## Exercise description
Repeat precisely the span of lines below that opens with the line containing "PyInt (z : Z)" and closes with the line containing "(float_of : outcome float).", both included.

## Supplied entries
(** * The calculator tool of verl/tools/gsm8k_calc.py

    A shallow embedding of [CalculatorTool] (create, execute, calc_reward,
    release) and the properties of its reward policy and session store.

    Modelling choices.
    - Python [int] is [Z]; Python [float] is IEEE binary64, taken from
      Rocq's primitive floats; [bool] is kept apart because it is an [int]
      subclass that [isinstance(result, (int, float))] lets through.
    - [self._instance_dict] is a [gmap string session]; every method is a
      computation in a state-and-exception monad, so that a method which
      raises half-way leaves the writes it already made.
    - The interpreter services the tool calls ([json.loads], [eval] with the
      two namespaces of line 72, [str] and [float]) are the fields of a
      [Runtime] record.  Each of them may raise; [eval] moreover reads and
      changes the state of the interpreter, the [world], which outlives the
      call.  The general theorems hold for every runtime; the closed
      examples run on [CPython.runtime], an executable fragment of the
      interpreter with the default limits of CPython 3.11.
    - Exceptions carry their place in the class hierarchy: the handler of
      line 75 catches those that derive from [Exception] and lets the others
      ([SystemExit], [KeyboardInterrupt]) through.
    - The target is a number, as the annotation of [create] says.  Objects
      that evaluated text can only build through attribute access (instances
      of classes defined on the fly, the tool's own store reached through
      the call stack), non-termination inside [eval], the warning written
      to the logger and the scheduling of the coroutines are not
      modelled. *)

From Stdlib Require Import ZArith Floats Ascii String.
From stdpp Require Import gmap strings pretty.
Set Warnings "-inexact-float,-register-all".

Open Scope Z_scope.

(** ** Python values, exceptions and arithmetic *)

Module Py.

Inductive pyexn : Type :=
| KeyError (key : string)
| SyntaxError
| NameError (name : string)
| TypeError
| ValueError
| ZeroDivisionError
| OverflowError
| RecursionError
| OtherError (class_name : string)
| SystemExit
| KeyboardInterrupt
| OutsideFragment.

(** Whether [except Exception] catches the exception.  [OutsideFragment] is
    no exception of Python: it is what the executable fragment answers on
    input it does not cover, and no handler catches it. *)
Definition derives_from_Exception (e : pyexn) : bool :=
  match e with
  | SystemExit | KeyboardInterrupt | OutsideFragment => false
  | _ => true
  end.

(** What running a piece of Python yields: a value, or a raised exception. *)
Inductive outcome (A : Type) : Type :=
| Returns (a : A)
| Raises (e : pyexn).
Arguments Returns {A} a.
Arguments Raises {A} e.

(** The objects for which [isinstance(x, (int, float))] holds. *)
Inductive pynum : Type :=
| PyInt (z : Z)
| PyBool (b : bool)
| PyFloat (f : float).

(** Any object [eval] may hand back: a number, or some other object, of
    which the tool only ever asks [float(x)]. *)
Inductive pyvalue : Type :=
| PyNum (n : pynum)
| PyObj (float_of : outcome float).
==
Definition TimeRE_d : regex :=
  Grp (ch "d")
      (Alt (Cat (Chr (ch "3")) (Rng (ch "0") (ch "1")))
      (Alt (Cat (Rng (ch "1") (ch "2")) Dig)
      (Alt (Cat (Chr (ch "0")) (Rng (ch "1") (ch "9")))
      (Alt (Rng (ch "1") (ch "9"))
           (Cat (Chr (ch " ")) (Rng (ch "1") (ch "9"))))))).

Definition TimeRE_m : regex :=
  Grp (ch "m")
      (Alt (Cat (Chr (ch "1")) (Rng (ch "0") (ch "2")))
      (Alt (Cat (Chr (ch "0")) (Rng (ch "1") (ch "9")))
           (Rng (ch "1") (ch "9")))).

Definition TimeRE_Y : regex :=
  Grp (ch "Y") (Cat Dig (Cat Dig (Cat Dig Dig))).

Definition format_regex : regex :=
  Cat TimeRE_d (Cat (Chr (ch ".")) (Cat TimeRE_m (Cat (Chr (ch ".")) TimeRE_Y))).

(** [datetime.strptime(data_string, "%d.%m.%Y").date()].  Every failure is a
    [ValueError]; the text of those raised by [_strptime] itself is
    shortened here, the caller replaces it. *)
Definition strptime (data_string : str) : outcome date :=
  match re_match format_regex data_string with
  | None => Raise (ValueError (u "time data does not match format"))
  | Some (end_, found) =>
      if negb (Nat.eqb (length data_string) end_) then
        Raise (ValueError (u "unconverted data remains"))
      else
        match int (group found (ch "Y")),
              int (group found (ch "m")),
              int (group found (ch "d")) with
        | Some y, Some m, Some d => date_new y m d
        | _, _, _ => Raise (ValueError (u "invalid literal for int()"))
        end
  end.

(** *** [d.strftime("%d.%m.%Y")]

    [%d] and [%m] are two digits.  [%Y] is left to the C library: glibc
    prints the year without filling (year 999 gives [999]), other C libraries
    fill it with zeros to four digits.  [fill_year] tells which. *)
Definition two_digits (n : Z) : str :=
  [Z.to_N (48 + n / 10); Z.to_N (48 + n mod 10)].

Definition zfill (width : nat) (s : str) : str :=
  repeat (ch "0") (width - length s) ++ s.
==
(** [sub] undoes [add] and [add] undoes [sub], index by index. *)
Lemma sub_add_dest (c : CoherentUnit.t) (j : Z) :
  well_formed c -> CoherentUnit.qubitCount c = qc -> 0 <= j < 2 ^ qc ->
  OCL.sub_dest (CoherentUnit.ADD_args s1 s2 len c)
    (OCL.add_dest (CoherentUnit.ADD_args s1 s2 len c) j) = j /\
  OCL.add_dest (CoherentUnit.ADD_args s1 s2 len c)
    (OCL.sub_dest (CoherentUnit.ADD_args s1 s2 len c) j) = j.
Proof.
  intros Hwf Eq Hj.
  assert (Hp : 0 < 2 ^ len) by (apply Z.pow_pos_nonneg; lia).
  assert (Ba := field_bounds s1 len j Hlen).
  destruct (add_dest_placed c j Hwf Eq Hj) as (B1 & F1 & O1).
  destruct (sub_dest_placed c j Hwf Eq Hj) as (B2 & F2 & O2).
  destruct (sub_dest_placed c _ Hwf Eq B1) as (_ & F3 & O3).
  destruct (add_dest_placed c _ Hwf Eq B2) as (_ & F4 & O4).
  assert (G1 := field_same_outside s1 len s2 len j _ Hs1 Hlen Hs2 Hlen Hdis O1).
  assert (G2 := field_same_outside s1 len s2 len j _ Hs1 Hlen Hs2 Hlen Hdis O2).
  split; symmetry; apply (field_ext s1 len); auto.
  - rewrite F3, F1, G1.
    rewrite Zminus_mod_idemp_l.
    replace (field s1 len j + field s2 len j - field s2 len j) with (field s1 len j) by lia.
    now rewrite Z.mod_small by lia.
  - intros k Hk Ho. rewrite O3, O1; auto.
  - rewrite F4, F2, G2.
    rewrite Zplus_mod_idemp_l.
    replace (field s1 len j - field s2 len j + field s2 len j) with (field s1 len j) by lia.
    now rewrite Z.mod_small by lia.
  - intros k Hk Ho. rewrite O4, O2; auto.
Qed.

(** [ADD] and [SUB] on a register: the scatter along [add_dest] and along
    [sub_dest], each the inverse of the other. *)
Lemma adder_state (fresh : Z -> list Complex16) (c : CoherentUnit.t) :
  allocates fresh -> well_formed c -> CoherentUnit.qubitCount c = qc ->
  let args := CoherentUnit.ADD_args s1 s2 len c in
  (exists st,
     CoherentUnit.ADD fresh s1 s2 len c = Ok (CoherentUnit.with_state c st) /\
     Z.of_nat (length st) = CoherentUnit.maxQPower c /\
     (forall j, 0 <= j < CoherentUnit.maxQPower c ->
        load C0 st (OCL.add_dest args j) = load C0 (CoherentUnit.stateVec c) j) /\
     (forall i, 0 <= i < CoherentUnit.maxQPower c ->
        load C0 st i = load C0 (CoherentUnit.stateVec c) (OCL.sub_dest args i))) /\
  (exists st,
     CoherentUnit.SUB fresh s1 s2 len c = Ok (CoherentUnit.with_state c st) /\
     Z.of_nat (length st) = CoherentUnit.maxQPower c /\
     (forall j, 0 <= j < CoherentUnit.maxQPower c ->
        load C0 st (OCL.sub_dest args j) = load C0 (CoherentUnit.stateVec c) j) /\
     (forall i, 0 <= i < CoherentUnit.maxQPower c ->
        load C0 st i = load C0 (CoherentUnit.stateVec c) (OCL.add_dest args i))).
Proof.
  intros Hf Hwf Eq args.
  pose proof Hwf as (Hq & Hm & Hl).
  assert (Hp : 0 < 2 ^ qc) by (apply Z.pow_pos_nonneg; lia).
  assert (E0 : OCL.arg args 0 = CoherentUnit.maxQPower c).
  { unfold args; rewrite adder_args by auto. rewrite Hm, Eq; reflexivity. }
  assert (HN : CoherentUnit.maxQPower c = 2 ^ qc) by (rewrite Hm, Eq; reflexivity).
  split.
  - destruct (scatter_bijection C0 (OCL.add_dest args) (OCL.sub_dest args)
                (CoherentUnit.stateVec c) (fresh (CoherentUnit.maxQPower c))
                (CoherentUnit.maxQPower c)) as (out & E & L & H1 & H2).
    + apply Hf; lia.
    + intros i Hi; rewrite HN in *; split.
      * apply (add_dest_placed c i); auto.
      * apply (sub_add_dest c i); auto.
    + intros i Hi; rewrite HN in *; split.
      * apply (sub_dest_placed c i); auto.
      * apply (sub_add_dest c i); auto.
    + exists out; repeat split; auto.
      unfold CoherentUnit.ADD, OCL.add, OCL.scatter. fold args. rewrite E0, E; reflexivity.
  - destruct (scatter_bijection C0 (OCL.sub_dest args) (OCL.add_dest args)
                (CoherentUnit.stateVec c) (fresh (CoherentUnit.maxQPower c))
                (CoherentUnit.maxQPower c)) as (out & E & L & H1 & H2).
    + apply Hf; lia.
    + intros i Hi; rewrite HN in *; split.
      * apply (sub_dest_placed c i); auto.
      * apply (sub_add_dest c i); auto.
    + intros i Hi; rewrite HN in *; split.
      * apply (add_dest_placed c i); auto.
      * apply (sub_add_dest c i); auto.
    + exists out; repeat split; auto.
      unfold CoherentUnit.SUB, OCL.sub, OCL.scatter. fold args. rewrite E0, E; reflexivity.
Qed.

## Task output
| PyInt (z : Z)
| PyBool (b : bool)
| PyFloat (f : float).

(** Any object [eval] may hand back: a number, or some other object, of
    which the tool only ever asks [float(x)]. *)
Inductive pyvalue : Type :=
| PyNum (n : pynum)
| PyObj (float_of : outcome float).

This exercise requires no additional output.